Water has an incredibly high heat capacity. That means that it can store a lot of heat. Essentially, the water will absorb a lot of the heat that would normally be put into the air during the day, and will then slowly release it during the night. Now rather than have really hot days, and really cold nights, I would assume the outback has a more moderate climate.
If we assume there is a way for the lake to be recharged (otherwise, as noted, it will eventually dry up and revert to the current size), then the presence of a large body of water will do two things:
Moderate the local microclimate. The water will absorb the heat of the day and slowly release it at night, reducing the temperature swings. Over the longer term, it will also tend to reduce the overall temperature during the summer and increase it during the winter (we are talking a very small overall change; there won't be palm lined beaches in winter...)

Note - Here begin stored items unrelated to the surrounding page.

(** [CapacityModel::status]. *)
Definition status (m : CapacityModel) : CapacityStatus :=
  let s := state m in
  {| configured_units := configured m;
     reserved_units := reserved s;
     safety_factor := safety s;
     estimate_error_ewma := error s;
     throttle_ewma := throttle s;
     status_confidence := f_min (f_div (f_of_Z (observations s)) (f_of_Z 100)) f_one;
     status_observations := observations s |}.

(** ** Calibration *)

(** The greatest values the two averages can take (reached as fixpoints of the
    rounded recurrence at ratio 10 and at permanent throttling). *)
Definition ERROR_MAX : f64 := Eval vm_compute in f_lit 9000000000000002 1000000000000000.

Definition wf_units (w : WorkUnits) : Prop := nn (wu w) /\ is_finite (wu w) = true.

Definition between (lo hi x : f64) : Prop := nn x /\ ext lo <= ext x <= ext hi.

Definition calibrated (s : State) : Prop :=
  between f_one (f_of_Z 4) (safety s) /\ between f_zero ERROR_MAX (error s) /\ between f_zero f_one (throttle s).

Lemma between_finite lo hi x : is_finite hi = true -> num hi -> between lo hi x -> is_finite x = true.
Proof.
  intros F N [[Nx Px] L]. apply num_fin_iff; [exact Nx|]. apply num_fin_iff in F; [|exact N]. pose proof FMAX_pos. lia.
Qed.

(** Constants are doubles: decide validity, sign and finiteness by computation. *)
Definition nnb (x : f64) : bool :=
  valid_binary 53 1024 x && is_finite x && match x with S754_finite true _ _ => false | _ => true end.

Lemma nnb_spec x : nnb x = true -> nn x /\ is_finite x = true.
Proof.
  unfold nnb. rewrite !andb_true_iff. intros ((V & F) & S). split; [|exact F].
  split; [split; [exact V | destruct x; done]|].
  destruct x as [| | |[] m e]; try done; cbn [ext cond_Zopp]; pose proof (valid_ext_lt _ _ _ V); lia.
Qed.

Ltac konst := match goal with |- nn ?x /\ is_finite ?x = true => apply nnb_spec; vm_compute; reflexivity end.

Affect the larger hydrological cycle. The evaporation of water from the lake will result in a large area receiving rain in the "downwind" area. Given the size of Australia, there is some risk that the evaporated water will actually be deposited outside the boundaries of Australia itself (i.e. the rain falls in the oceans), which would make this a bit pointless as a geoengineering project.
Like all closed basins, the greatest danger is the lake itself will gradually become briny and toxic, since as the water flows in, the sediments and accumulated "stuff" is deposited but cannot leave. As the water evaporates, what is left becomes saltier, and toxins become more concentrated, much like the situation in the Salton Sea in the US or the Aral Sea in central Asia.